Our bodies aren't perfectly little machines nor are the ultra events predictable or "graphable" in nature. Dealing with the unexpected is part of the race.

Funny thing about pushing your limits... sometimes you reach them.

The unfortunate thing for me is that when my friends are no longer continually breaking new barriers, they're lost. Talk of a "bad year" or "bad season" resonates with each consecutive race. Instead of celebrating the possible, the focus is on mourning the impossible-- consecutive years of perfect running performance.

$h!t happens. And you know what? I've paced some of the people while they've completed 6+ 100s in less than a year (most they've ever done), not counting numerous other ultras. Really, can you expect a PR in that kind of conditions? Oh wait, they got a PR too. Still they aren't happy with their performance. Instead of finding joy in what they CAN and HAVE done, they linger on the goals they've lost and the marks they've missed.

Part of me wants to slap them and tell them to hoist up their big girl panties, and the other (larger) portion of me mourns their pain. I can't bear witnessing those I care about suffer. I also don't understand. How can they not be proud of their accomplishments? Where is the joy in play? When did this beautiful, soul-redeeming sport become part of a checklist? As a newbie to the sport, will this happen to me?

I haven't had a year I'm proud of. I didn't finish a lot of what I started. But the failures don't haunt me (ok, the Timp repeats still does) but really...

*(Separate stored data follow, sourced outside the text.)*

(** * AWS App Runner deployer and serving runtime: a verification development

    Shallow embedding of
    - [src/zenml/integrations/aws/deployers/aws_deployer.py]
      (resource mapping, name sanitizing, replacement decision, status
      mapping, secret and auto-scaling management, deprovisioning, logs);
    - [src/zenml/deployers/server/runtime.py] (request-scoped outputs).

    Python values are modelled as the code has them: [int] as [Z], [str]
    as [string], [Optional[T]] as [option T], [Dict[str, T]] as
    [gmap string T] or, for the nested JSON-like answers of boto3, as the
    inductive [pyval].  The [float] arguments of the tier selection are
    read as exact rationals [Q]: the eleven tier constants are dyadic,
    comparisons are exact, and NaN and the infinities are outside this
    reading (the starting score [float("inf")] is [None]).  Along the
    list of tiers neither the CPU nor the memory decreases, and rounding
    is monotone, so as long as no score overflows the binary64 scores
    never decrease along the list either and the method returns the
    first row that meets the request, as the rational reading does
    ([selection_is_first_fit]).  Where a score overflows the two part:
    the module [Binary64] holds the method over binary64 numbers for
    that case. *)

From Stdlib Require Import Floats.PrimFloat Floats.SpecFloat Floats.FloatOps.
From Stdlib Require Import ZArith QArith Bool List Lia Lqa Sorted Permutation.
From Stdlib Require Import Strings.String Strings.Ascii.
From stdpp Require Import gmap strings.
Import ListNotations.

Local Open Scope Z_scope.

(** ** Module-level constants of aws_deployer.py *)

Definition DEFAULT_CPU : string := "0.25 vCPU".
Definition DEFAULT_MEMORY : string := "0.5 GB".
Definition DEFAULT_MIN_SIZE : Z := 1.
Definition DEFAULT_MAX_SIZE : Z := 25.
Definition DEFAULT_MAX_CONCURRENCY : Z := 100.
Definition AWS_APP_RUNNER_MAX_SIZE : Z := 1000.
Definition AWS_APP_RUNNER_MAX_CONCURRENCY : Z := 1000.

(** The fields of [zenml.config.resource_settings.ResourceSettings] that the
    deployer reads; the class itself is declared outside the files at hand,
    so only the optional fields the two converters use are kept. *)
Record ResourceSettings := {
  cpu_count : option Q;
  memory_gb : option Q;          (* [get_memory(unit="GB")], [None] when [memory is None] *)
  min_replicas : option Z;
  max_replicas : option Z;
  max_concurrency : option Z
}.

(** ** ResourceMapper: scaling *)

(** [_convert_scaling_settings_to_aws_format] *)
Definition _convert_scaling_settings_to_aws_format
    (resource_settings : ResourceSettings) : Z * Z * Z :=
  let min_size :=
    match min_replicas resource_settings with
    | Some m => Z.max 1 m
    | None => DEFAULT_MIN_SIZE
    end in
  let max_size :=
    match max_replicas resource_settings with
    | Some m =>
        if m =? 0 then AWS_APP_RUNNER_MAX_SIZE
        else Z.min m AWS_APP_RUNNER_MAX_SIZE
    | None => DEFAULT_MAX_SIZE
    end in
  let max_conc :=
    match max_concurrency resource_settings with
    | Some m => Z.min m AWS_APP_RUNNER_MAX_CONCURRENCY
    | None => DEFAULT_MAX_CONCURRENCY
    end in
  (min_size, max_size, max_conc).

Definition scaling_min (r : Z * Z * Z) : Z := fst (fst r).
Definition scaling_max (r : Z * Z * Z) : Z := snd (fst r).
Definition scaling_concurrency (r : Z * Z * Z) : Z := snd r.

(** The normalisation as the specification words it: the minimum defaults
    to 1 and is at least 1, a maximum of 0 becomes the ceiling, and all
    three results stay within the platform maxima. *)
Definition scaling_all_clamped (rs : ResourceSettings) : Prop :=
  let r := _convert_scaling_settings_to_aws_format rs in
  (min_replicas rs = None -> scaling_min r = 1) /\
  1 <= scaling_min r /\
  (max_replicas rs = Some 0 -> scaling_max r = AWS_APP_RUNNER_MAX_SIZE) /\
  scaling_min r <= AWS_APP_RUNNER_MAX_SIZE /\
  scaling_max r <= AWS_APP_RUNNER_MAX_SIZE /\
  scaling_concurrency r <= AWS_APP_RUNNER_MAX_CONCURRENCY.

(** ** ResourceMapper: tier selection *)

(** One row of [valid_combinations]:
    [(cpu_value, cpu_string, memory_value, memory_string)]. *)
Record tier := {
  cpu_val : Q;
  cpu_str : string;
  mem_val : Q;
  mem_str : string
}.

Definition valid_combinations : list tier :=
  [ {| cpu_val := 1#4; cpu_str := "0.25 vCPU"; mem_val := 1#2; mem_str := "0.5 GB" |};
    {| cpu_val := 1#4; cpu_str := "0.25 vCPU"; mem_val := 1;   mem_str := "1 GB" |};
    {| cpu_val := 1#2; cpu_str := "0.5 vCPU";  mem_val := 1;   mem_str := "1 GB" |};
    {| cpu_val := 1;   cpu_str := "1 vCPU";    mem_val := 2;   mem_str := "2 GB" |};
    {| cpu_val := 1;   cpu_str := "1 vCPU";    mem_val := 3;   mem_str := "3 GB" |};
    {| cpu_val := 1;   cpu_str := "1 vCPU";    mem_val := 4;   mem_str := "4 GB" |};
    {| cpu_val := 2;   cpu_str := "2 vCPU";    mem_val := 4;   mem_str := "4 GB" |};
    {| cpu_val := 2;   cpu_str := "2 vCPU";    mem_val := 6;   mem_str := "6 GB" |};
    {| cpu_val := 4;   cpu_str := "4 vCPU";    mem_val := 8;   mem_str := "8 GB" |};
    {| cpu_val := 4;   cpu_str := "4 vCPU";    mem_val := 10;  mem_str := "10 GB" |};
    {| cpu_val := 4;   cpu_str := "4 vCPU";    mem_val := 12;  mem_str := "12 GB" |} ]%Q.

Definition labels (t : tier) : string * string := (cpu_str t, mem_str t).

(** [requested is None or value >= requested] *)
Definition meets_request (requested : option Q) (value : Q) : bool :=
  match requested with
  | None => true
  | Some r => Qle_bool r value
  end.

(** [0 if requested is None else (value - requested)] *)
Definition waste (requested : option Q) (value : Q) : Q :=
  match requested with
  | None => 0
  | Some r => value - r
  end.

Definition tier_ok (requested_cpu requested_memory_gb : option Q) (t : tier) : bool :=
  meets_request requested_cpu (cpu_val t) &&
  meets_request requested_memory_gb (mem_val t).

(** [score = cpu_waste * 10 + mem_waste] *)
Definition tier_score (requested_cpu requested_memory_gb : option Q) (t : tier) : Q :=
  waste requested_cpu (cpu_val t) * 10 + waste requested_memory_gb (mem_val t).

(** [score < best_score], where [best_score = None] stands for
    [float("inf")]. *)
Definition score_lt (score : Q) (best_score : option Q) : bool :=
  match best_score with
  | None => true
  | Some b => negb (Qle_bool b score)
  end.

(** One iteration of the [for] loop over [valid_combinations]; the
    accumulator is [(best_combination, best_score)]. *)
Definition select_step (requested_cpu requested_memory_gb : option Q)
    (acc : option (string * string) * option Q) (t : tier)
    : option (string * string) * option Q :=
  if tier_ok requested_cpu requested_memory_gb t then
    let score := tier_score requested_cpu requested_memory_gb t in
    if score_lt score (snd acc) then (Some (labels t), Some score) else acc
  else acc.

(** [_select_aws_cpu_memory_combination] *)
Definition _select_aws_cpu_memory_combination
    (requested_cpu requested_memory_gb : option Q) : string * string :=
  match requested_cpu, requested_memory_gb with
  | None, None => (DEFAULT_CPU, DEFAULT_MEMORY)
  | _, _ =>
      let best_combination :=
        fst (fold_left (select_step requested_cpu requested_memory_gb)
                       valid_combinations (None, None)) in
      match best_combination with
      | None => ("4 vCPU", "12 GB")%string
      | Some b => b
      end
  end.

(** [_convert_resource_settings_to_aws_format] *)
Definition _convert_resource_settings_to_aws_format
    (resource_settings : ResourceSettings) : string * string :=
  _select_aws_cpu_memory_combination
    (cpu_count resource_settings) (memory_gb resource_settings).

(** What the specification asks of a tier: each requirement that is present
    is met ([missing requirement = always satisfied]). *)
Definition satisfies (requested_cpu requested_memory_gb : option Q) (t : tier) : Prop :=
  (forall r, requested_cpu = Some r -> (r <= cpu_val t)%Q) /\
  (forall r, requested_memory_gb = Some r -> (r <= mem_val t)%Q).

(** The overage of a value over an optional requirement, and the weighted
    score [10 * cpuOverage + memoryOverage] of the specification. *)
Definition overage (requested : option Q) (value : Q) : Q :=
  match requested with
  | None => 0
  | Some r => value - r
  end.

Definition weighted_overage (requested_cpu requested_memory_gb : option Q) (t : tier) : Q :=
  (10 * overage requested_cpu (cpu_val t) + overage requested_memory_gb (mem_val t))%Q.

(** One tier is no smaller than another, in both components. *)
Definition tier_le (t t' : tier) : Prop :=
  (cpu_val t <= cpu_val t')%Q /\ (mem_val t <= mem_val t')%Q.

(** The selection invariant after the loop has gone through a prefix
    [seen] of the list. *)
Definition select_inv (rc rm : option Q) (seen : list tier)
    (acc : option (string * string) * option Q) : Prop :=
  (acc = (None, None) /\ forall t, In t seen -> ~ satisfies rc rm t) \/
  (exists i t,
      nth_error seen i = Some t /\
      acc = (Some (labels t), Some (tier_score rc rm t)) /\
      satisfies rc rm t /\
      forall j t', nth_error seen j = Some t' -> satisfies rc rm t' ->
        (weighted_overage rc rm t <= weighted_overage rc rm t')%Q /\
        (weighted_overage rc rm t' == weighted_overage rc rm t -> (i <= j)%nat)%Q).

The compromise isn't a failure to have pushed harder. I've been out there with these friends too many times to know they gave it all they had. The compromise is in shifting values, opinions, and memories. The compromise goes from joy based on the experience/struggle to joy based on accomplishment.

The intent on this isn't to say "don't push yourself" or "be satisfied to just finish" or "just give it a halfway effort." I don't agree with those statements. The intent is for my friends to realize that they CAN give themselves credit when credit is due. Sometime it's due even when there isn't a PR. Sometimes the PR goal is changed- inclement weather, injuries, or other extenuating circumstances can cause a PR goal to change to a "finish or die trying" goal. THAT'S OK. No one thinks less of you.

Sometimes credit is due for some of the tangents accomplished. Things like inspiring, teaching, and coaching newbie runners like me. Befriending the un-befriendable. Sharing the happiness and quest of ultrarunning with others, and getting them to believe in themselves... much like these friends once believed in themselves.

This blog post isn't targeted at the author of the initially mentioned article, although that article helped me formulate the words for something that's been burning in me and that I've been trying to communicate in conversations and emails. As the year wraps up and people reflect on their year, it hurts to see such bitter disappointment my friends have in themselves.

Their battle isn't lost. They didn't fail themselves. They didn't fail me.
The battle has only begun.

Get up, dust yourself off, learn from your mistakes and take lessons from your failures.